A Câmara dos Deputados e o Senado Federal defenderam nesta sexta-feira (11), perante o Supremo Tribunal Federal (STF), a validade das votações que anularam o decreto do presidente Luiz Inácio Lula da Silva, o qual previa o aumento das alíquotas do Imposto sobre Operações Financeiras (IOF). A posição conjunta das duas Casas foi apresentada nas ações que tratam do tema, ajuizadas pelo PSOL, pelo PL e pela Advocacia-Geral da União (AGU).

De acordo com o Congresso, os parlamentares agiram em consonância com a Constituição ao considerar que o decreto presidencial criou uma nova hipótese de incidência tributária sem respaldo em legislação anterior.
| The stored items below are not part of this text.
(** The states the daemon can reach from its start with the descriptors [inh]. *)
Inductive bsd_reach (inh : gset Z) : bsd → Prop :=
  | reach_start w :
      w_ifaces w = ∅ → w_first_iface w = [] → bsd_reach inh (mk_bsd w (io_start inh) ∅ None [])
  | reach_step op b b' : bsd_reach inh b → op_pre op b → bsd_exec op b = Done b' → bsd_reach inh b'.

Lemma written_inv inh b l io data :
  bsd_inv inh b l → bsd_inv inh (b <| b_written := (io, data) :: b_written b |>) l.
Proof. by intros [I1 I2 I3 I4 I5 I6]. Qed.

Lemma write_spec inh b l io data :
  bsd_inv inh b l → is_Some (io_vals (b_io b) !! io) →
  nd_io_write (Some io) data b = Done (b <| b_written := (io, data) :: b_written b |>).
Proof.
  intros Hinv [v Hv]. destruct (vals_lookup _ _ _ Hv) as (n & Hn & _). unfold nd_io_write, get. cbn [not_null mbind res_bind].
  by rewrite Hn.
Qed.

Lemma handle_buffer_spec inh K buf b l :
  bsd_kernel_ok K → rt_messages buf → bsd_inv inh b l →
  ∃ b' l', bsd_handle_buffer K buf b = Done b' ∧ bsd_inv inh b' l'.
Proof using ILok RLok.
  intros HK (notes & Hwf & ->) Hinv. unfold bsd_handle_buffer.
  assert (ndL_handle (concat (map bsd_note_bytes notes)) = Some (map bsd_meaning notes)) as ->.
  { apply bsd_handle_spec; [done|apply bytes_at_all|lia|]. rewrite Nat2Z.inj_succ. lia. }
  by apply (apply_all_spec inh K HK _ b l).
Qed.

Lemma rt_handler_spec inh K fuel script b l :
  op_pre (OpRtHandler K script) b → (length script < fuel)%nat → bsd_inv inh b l →
  ∃ b' l', bsd_rt_handler K fuel script b = Done b' ∧ bsd_inv inh b' l'.
Proof using ILok RLok.
  intros [HK Hs]. revert script b l Hs. induction fuel as [|fuel IH]; intros script b l Hs Hfuel Hinv; [lia|].
  cbn [bsd_rt_handler].
  assert (∀ script, Forall (λ r, match r with RData _ bytes => rt_messages (take RT_BUF bytes) | _ => True end) script →
    let '(r, rest) := nd_io_recv RT_BUF script in
    match r with
    | Some (_, buf) => rt_messages buf ∧ (length rest < length script)%nat ∧
        Forall (λ r : received unit, match r with RData _ bytes => rt_messages (take RT_BUF bytes) | _ => True end) rest
    | None => True
    end) as Hrecv.
  { clear. induction 1 as [|r script Hr Hs IH]; [done|]. destruct r as [| |x bytes]; cbn [nd_io_recv]; [|done|].
    - destruct (nd_io_recv RT_BUF script) as [[[x buf]|] rest]; [|done]. destruct IH as (? & ? & ?).
      cbn [length]. split_and!; [done|lia|done].
    - cbn [length]. split_and!; [done|lia|done]. }
  specialize (Hrecv script Hs). destruct (nd_io_recv RT_BUF script) as [[[x buf]|] rest]; [|eauto].
  destruct Hrecv as (Hbuf & Hlen & Hrest).
  destruct (handle_buffer_spec inh K buf b l HK Hbuf Hinv) as (b1 & l1 & -> & Hinv1). cbn [mbind res_bind].
  apply (IH rest b1 l1); [done|lia|done].
Qed.

Lemma send_spec inh x frame b l :
  bsd_inv inh b l → op_pre (OpSend x frame) b →
  (∃ b' l', bsd_exec (OpSend x frame) b = Done b' ∧ bsd_inv inh b' l') ∨
  sends_without_handle (OpSend x frame) b ∧ bsd_exec (OpSend x frame) b = Crash NullDeref.
Proof using Type.
  intros Hinv [i Hi]. cbn [bsd_exec sends_without_handle]. unfold bsd_send_icmp6. rewrite (on_w_load b x i Hi).
  cbn [mbind res_bind]. destruct (i_up i) eqn:Hup; cbn [negb]; [|left; eauto].
  destruct (b_bpf b !! x) as [io|] eqn:Hio; [left|right; split; [eauto|done]].
  destruct (bi_bpf _ _ _ Hinv _ _ Hio) as (_ & fd & E).
  erewrite write_spec by eauto. eexists _, l. split; [done|]. by apply written_inv.
Qed.

Lemma exec_spec inh op b l :
  bsd_inv inh b l → op_pre op b →
  (∃ b' l', bsd_exec op b = Done b' ∧ bsd_inv inh b' l') ∨
  sends_without_handle op b ∧ bsd_exec op b = Crash NullDeref.
Proof using ILok RLok.
  intros Hinv Hpre.
  destruct op as [K name ix pr|x|K|K script|K so mo data|sk a|x frame|pid dst pflen oif table|];
    [left..|by apply (send_spec inh x frame b l)|left|left]; cbn [bsd_exec op_pre] in *.
  - destruct (bsd_iface_open_spec inh K Hpre name ix pr b l Hinv) as (o & b' & l' & -> & Hinv' & _).
    cbn [mbind res_bind]. eauto.
  - destruct Hpre as [i Hi]. destruct (bsd_iface_close_spec inh b l x i Hinv Hi) as (b' & l' & E & Hinv' & _). eauto.
  - destruct (rebind_all_spec inh K Hpre b l Hinv) as (b' & l' & E & Hinv' & _). eauto.
  - apply (rt_handler_spec inh K (S (length script)) script b l); [done|lia|done].
  - destruct Hpre as [HK Hdata]. unfold ndL_dump. destruct so, mo; cbn [negb]; [|cbn [mbind res_bind]; eauto..].
    destruct data as [buf|]; cbn [mbind res_bind]; [|eauto].
    destruct (handle_buffer_spec inh K buf b l HK Hdata Hinv) as (b' & l' & -> & Hinv'). cbn [mbind res_bind]. eauto.
  - destruct (bsd_rt_open_spec inh sk a b l Hinv) as (r & b' & l' & -> & Hinv' & _). cbn [mbind res_bind]. eauto.
  - destruct Hpre as [io Hio]. unfold bsd_add_route. rewrite Hio. destruct (bi_rt _ _ _ Hinv _ Hio) as [fd E].
    erewrite write_spec by eauto. eexists _, l. split; [done|]. by apply written_inv.
  - destruct (bsd_iface_cleanup_spec inh b l Hinv) as (b' & l' & E & Hinv' & _). eauto.
Qed.

Lemma reach_inv inh b : bsd_reach inh b → ∃ l, bsd_inv inh b l.
Proof using ILok RLok.
  induction 1 as [w Hif Hfi|op b b' Hb [l IH] Hpre Hex].
  - exists []. split; cbn [b_io b_bpf b_rt b_world].
    + apply io_start_inv.
    + intros ? ?. by rewrite lookup_empty.
    + done.
    + by intros ? ?%elem_of_nil.
    + rewrite Hfi. constructor.
    + intros x. rewrite Hfi, Hif, lookup_empty. split; [by intros ?%elem_of_nil|by intros [? ?]].
  - destruct (exec_spec inh op b l IH Hpre) as [(b1 & l1 & E & Hinv1)|[_ E]]; rewrite Hex in E; [|done].
    injection E as <-. eauto.
Qed.

(** C17: In every state the BSD back end can reach, whatever calls of the kernel
    failed, every handle of an interface is live, is its own and knows it; no
    two interfaces share one; and every open handle belongs to an interface or
    is the routing socket, so that none is leaked by the error paths.  The next
    operation (on live interfaces; the messages of the routing socket whole,
    with complete IPv6 addresses and netmasks) runs without touching a closed
    handle or a freed interface, with one exception: a frame sent on an
    interface that is up but has no handle dereferences NULL. *)
Theorem bsd_handles_exact inh b :
  bsd_reach inh b →
  (∀ op, op_pre op b →
     (∃ b', bsd_exec op b = Done b') ∨ sends_without_handle op b ∧ bsd_exec op b = Crash NullDeref) ∧
  (∀ iface io, b_bpf b !! iface = Some io →
     is_Some (w_ifaces (b_world b) !! iface) ∧
     ∃ fd, io_vals (b_io b) !! io = Some (mk_io fd (Z.of_nat iface) (Some PktHandler)) ∧ fd ∈ k_open (b_io b)) ∧
  (∀ i1 i2 io, b_bpf b !! i1 = Some io → b_bpf b !! i2 = Some io → i1 = i2) ∧
  (∀ io, is_Some (io_heap (b_io b) !! io) → b_rt b = Some io ∨ ∃ iface, b_bpf b !! iface = Some io).
Proof using ILok RLok.
  intros Hr. destruct (reach_inv inh b Hr) as [l Hinv]. split_and!.
  - intros op Hpre. destruct (exec_spec inh op b l Hinv Hpre) as [(b' & l' & E & _)|?]; eauto.
  - intros iface io Hio. destruct (bi_bpf _ _ _ Hinv _ _ Hio) as (Hi & fd & E). split; [done|].
    exists fd. split; [done|]. apply (oi_open _ _ _ _ (bi_io _ _ _ Hinv)). right; right.
    exists io. unfold io_of. eauto.
  - intros i1 i2 io. by eapply bpf_inj.
  - intros io [n Hn]. apply (bi_owned _ _ _ Hinv). apply (oi_dom _ _ _ _ (bi_io _ _ _ Hinv)).
    unfold io_vals. rewrite lookup_fmap, Hn. eauto.
Qed.
(** X3.  [adf4377_remove] releases the SPI bus, then the chip-enable,
    enclk1 and enclk2 lines, and frees the handle memory only after all
    four releases succeeded; it then returns SUCCESS.  At the first release
    that fails it returns that status at once: the releases after it are
    not made and the memory is not freed. *)
Theorem remove_stops_at_first_failure (w : world) :
  exists ret t,
    adf4377_remove h P w = (Done ret, World (dev w) (t ++ log w))
    /\ if ret =? cst h SUCCESS then
         map fst (rev t) = remove_calls ++ [Free]
         /\ all_succeeded h (tl t) = true
       else
         exists c t',
           t = (c, ret) :: t'
           /\ map fst (rev t) = firstn (length t) remove_calls
           /\ all_succeeded h t' = true.
Proof.
  unfold adf4377_remove, bind, platform_call, Return. cbn [dev log].
  repeat
    match goal with
    | |- context [if negb (?r =? cst h SUCCESS) then _ else _] =>
        destruct (r =? cst h SUCCESS) eqn:?; cbn [negb]; cbv beta iota;
        cbn [dev log]
    end;
    match goal with
    | |- exists ret t, (_, World _ ?l) = _ /\ _ =>
        let p := entries_above l (log w) in
        eexists; exists p; split; [reflexivity |]
    end;
    repeat match goal with
           | B : (_ =? _) = _ |- _ => rewrite B
           end;
    try (eexists; eexists; split; [reflexivity |]);
    cbn [all_succeeded forallb snd tl map fst rev app length firstn
         remove_calls];
    repeat match goal with
           | B : (_ =? _) = _ |- _ => rewrite B
           end;
    split; reflexivity.
Qed.
(** The type of [start_location] and [end_location]. *)
Record Location : Type := mkLocation {
  location_name : string;
  location_lat : Q;
  location_lng : Q
}.

(** [interface RouteResult]; an optional field is an [option]. *)
Record RouteResult : Type := mkRouteResult {
  route_id : string;
  route_name : option string;
  total_distance : Q;
  estimated_time : Q;
  normal_time : option Q;
  traffic_delay : option Q;
  geometry : Geometry;
  start_location : option Location;
  end_location : option Location;
  traffic_conditions : option TrafficConditions
}.

(** The body of the POST request built by [planRoute]. *)
Record RouteRequest : Type := mkRouteRequest {
  origin_lat : Q;
  origin_lng : Q;
  destination_lat : Q;
  destination_lng : Q;
  optimize_for : string;
  avoid_tolls : bool
}.

(** What one [fetch] of the loop in [planRoute] comes to: the promise is
    rejected (also when [response.json()] rejects), the response is not
    [ok], or it is [ok] and carries a body. *)
Inductive FetchOutcome : Type :=
| Rejected
| NotOk
| Ok (data : RouteResult).

(** The state of the component that [planRoute] reads and writes. *)
Record PlannerState : Type := mkPlannerState {
  origin : option Destination;
  destination : option Destination;
  routeResult : option RouteResult;
  loading : bool;
  error : option string
}.

Definition endpoints : list string :=
  [ "http://localhost:8000/api/routes/optimize";
    "/api/routes/optimize";
    "http://traffic-api:8000/api/routes/optimize" ].

(** The [for] loop of [planRoute]: the body of the first endpoint that
    answers [ok]; a rejected or not-[ok] answer moves on to the next. *)
Fixpoint tryEndpoints (fetch : string -> RouteRequest -> FetchOutcome)
    (body : RouteRequest) (eps : list string) : option RouteResult :=
  match eps with
  | [] => None
  | endpoint :: rest =>
      match fetch endpoint body with
      | Ok data => Some data
      | Rejected | NotOk => tryEndpoints fetch body rest
      end
  end.

(** [planRoute], the network given as the function [fetch].  Every
    rejection is caught inside the loop, so the outer [catch] is never
    entered; [finally] resets [loading] on both ways out of the [try]. *)
Definition planRoute (fetch : string -> RouteRequest -> FetchOutcome)
    (st : PlannerState) : PlannerState :=
  match origin st, destination st with
  | Some o, Some d =>
      let body := {| origin_lat := lat o; origin_lng := lng o;
                     destination_lat := lat d; destination_lng := lng d;
                     optimize_for := "time"; avoid_tolls := false |} in
      match tryEndpoints fetch body endpoints with
      | Some data =>
          {| origin := origin st; destination := destination st;
             routeResult := Some data; loading := false; error := None |}
      | None =>
          {| origin := origin st; destination := destination st;
             routeResult := routeResult st; loading := false;
             error := Some "Route optimization service temporarily unavailable" |}
      end
  | _, _ =>
      {| origin := origin st; destination := destination st;
         routeResult := routeResult st; loading := loading st;
         error := Some "Please select both origin and destination" |}
  end.
(** X19.  Position decides the ordering of named and new children
    alike: when the ids of the incoming array are pairwise distinct, the
    handler, run on what validation returned, leaves one row per element
    under a key of its own, the named id for an element that names one;
    the row belongs to the parent and has the ordering of the position,
    counted from one for options and questions and from zero for images,
    and an option has the submitted text. *)
Theorem position_decides_ordering env :
  (forall instance poll raw items st u st',
      validate_options env instance raw st = (inr items, st) ->
      NoDup (named_ids od_id raw) ->
      _handle_options env poll items st = (inr u, st') ->
      placed (options (db st')) (length raw)
        (fun i pk row =>
           o_poll row = poll /\ o_ordering row = Z.of_nat i + 1
           /\ forall r, raw !! i = Some r ->
                (forall id, given_id (od_id r) = Some id -> pk = id)
                /\ (forall t, od_text r = Some t -> o_text row = t)))
  /\ (forall instance section raw items st u st',
         validate_questions env instance raw st = (inr items, st) ->
         NoDup (named_ids pd_id raw) ->
         _handle_questions env section items st = (inr u, st') ->
         placed (polls (db st')) (length raw)
           (fun i pk row =>
              p_section row = section /\ p_ordering row = Z.of_nat i + 1
              /\ forall r, raw !! i = Some r ->
                   forall id, given_id (pd_id r) = Some id -> pk = id))
  /\ (forall instance section raw items st u st',
         validate_images env instance raw st = (inr items, st) ->
         NoDup (named_ids idata_id raw) ->
         _handle_images env section items st = (inr u, st') ->
         placed (images (db st')) (length raw)
           (fun i pk row =>
              im_section row = section /\ im_ordering row = Z.of_nat i
              /\ forall r, raw !! i = Some r ->
                   forall id, given_id (idata_id r) = Some id -> pk = id)).
Proof.
  split; [|split].
  - intros instance poll raw items st u st' Hv Hnd Hh.
    destruct (validate_options_reads _ _ _ _ _ _ _ Hv) as [_ Hfrom].
    apply (handle_options_placed env instance poll raw items st st u st'
             (Hfrom items eq_refl) eq_refl Hnd Hh).
  - intros instance section raw items st u st' Hv Hnd Hh.
    destruct (validate_questions_reads _ _ _ _ _ _ _ Hv) as [_ Hfrom].
    apply (handle_questions_placed env instance section raw items st st u st'
             (Hfrom items eq_refl) eq_refl Hnd Hh).
  - intros instance section raw items st u st' Hv Hnd Hh.
    destruct (validate_images_reads _ _ _ _ _ _ _ Hv) as [_ Hfrom].
    apply (handle_images_placed env instance section raw items st st u st'
             (Hfrom items eq_refl) eq_refl Hnd Hh).
Qed.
“Não se trata aqui de simples alteração de alíquota, autorizada pelo art. 153, §1º, da Constituição, mas de introdução de nova hipótese de incidência tributária, sem previsão legal anterior que a ampare, configurando clara afronta ao princípio da legalidade tributária”, diz o documento protocolado no STF.

Na semana passada, o ministro Alexandre de Moraes, relator das ações, suspendeu tanto o decreto presidencial quanto a deliberação do Congresso, propondo uma audiência de conciliação, marcada para a próxima terça-feira (15).

Após a decisão, o advogado-geral da União, Jorge Messias, afirmou que demonstrará ao STF que o decreto é constitucional.